Excerpts from a dataset
━━━━

Lemma dcount_zero P d : dwf d ->
  dcount P d = 0%nat <-> forall k v, dget k d = Some v -> P v = false.
Proof.
  intros Hwf. unfold dcount. rewrite List.length_zero_iff_nil. split.
  - intros Hnil k v Hk%dget_some_value. destruct (P v) eqn:E; [|done].
    exfalso. apply (List.in_nil (a:=v)). rewrite <- Hnil. apply List.filter_In.
    by rewrite <- list_elem_of_In.
  - intros H. destruct (List.filter P (dvalues d)) as [|v l] eqn:E; [done|].
    assert (Hin : In v (List.filter P (dvalues d))) by (rewrite E; by left).
    apply List.filter_In in Hin as [Hin HP]. apply list_elem_of_In in Hin.
    apply list_elem_of_fmap in Hin as ([k w]&->&Hin). cbn in *.
    rewrite (H k w) in HP; [done|]. by apply dget_wf.
Qed.

Lemma length_ddel k d : k ∈ dkeys d -> S (length (ddel k d)) = length d.
Proof.
  induction d as [|[k' v'] d IH]; cbn; intros Hin; [by apply not_elem_of_nil in Hin|].
  destruct (String.eqb_spec k k') as [->|]; [done|].
  apply elem_of_cons in Hin as [?|?]; [done|]. cbn. by rewrite IH.
Qed.
End dict.

Lemma dkeys_cons {A} k (v : A) d : dkeys ((k, v) :: d) = k :: dkeys d.
Proof. reflexivity. Qed.
Lemma dvalues_cons {A} k (v : A) d : dvalues ((k, v) :: d) = v :: dvalues d.
Proof. reflexivity. Qed.
#[export] Hint Rewrite @dkeys_cons @dvalues_cons : ppc.

#[global] Arguments dkeys {A} d : simpl never.
#[global] Arguments dvalues {A} d : simpl never.

#[export] Hint Resolve dwf_nil dwf_dset dwf_ddel dget_some_key dget_some_value : ppc.
#[export] Hint Rewrite @dget_dset_eq : ppc.

(** [dfilter] keeps the entries whose value satisfies a test. *)
Lemma length_filter_le {A} (P : A -> bool) (l : list A) : length (List.filter P l) <= length l.
Proof. induction l as [|x l IH]; cbn; [lia|]. case_bool; cbn; lia. Qed.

━━━━

Exercise objective
Can you repeat, word for word, every line above from the one containing "k :: dkeys d." down to the one containing "#[global] Arguments dkeys", including both?

Result for this task
Lemma dkeys_cons {A} k (v : A) d : dkeys ((k, v) :: d) = k :: dkeys d.
Proof. reflexivity. Qed.
Lemma dvalues_cons {A} k (v : A) d : dvalues ((k, v) :: d) = v :: dvalues d.
Proof. reflexivity. Qed.
#[export] Hint Rewrite @dkeys_cons @dvalues_cons : ppc.

#[global] Arguments dkeys {A} d : simpl never.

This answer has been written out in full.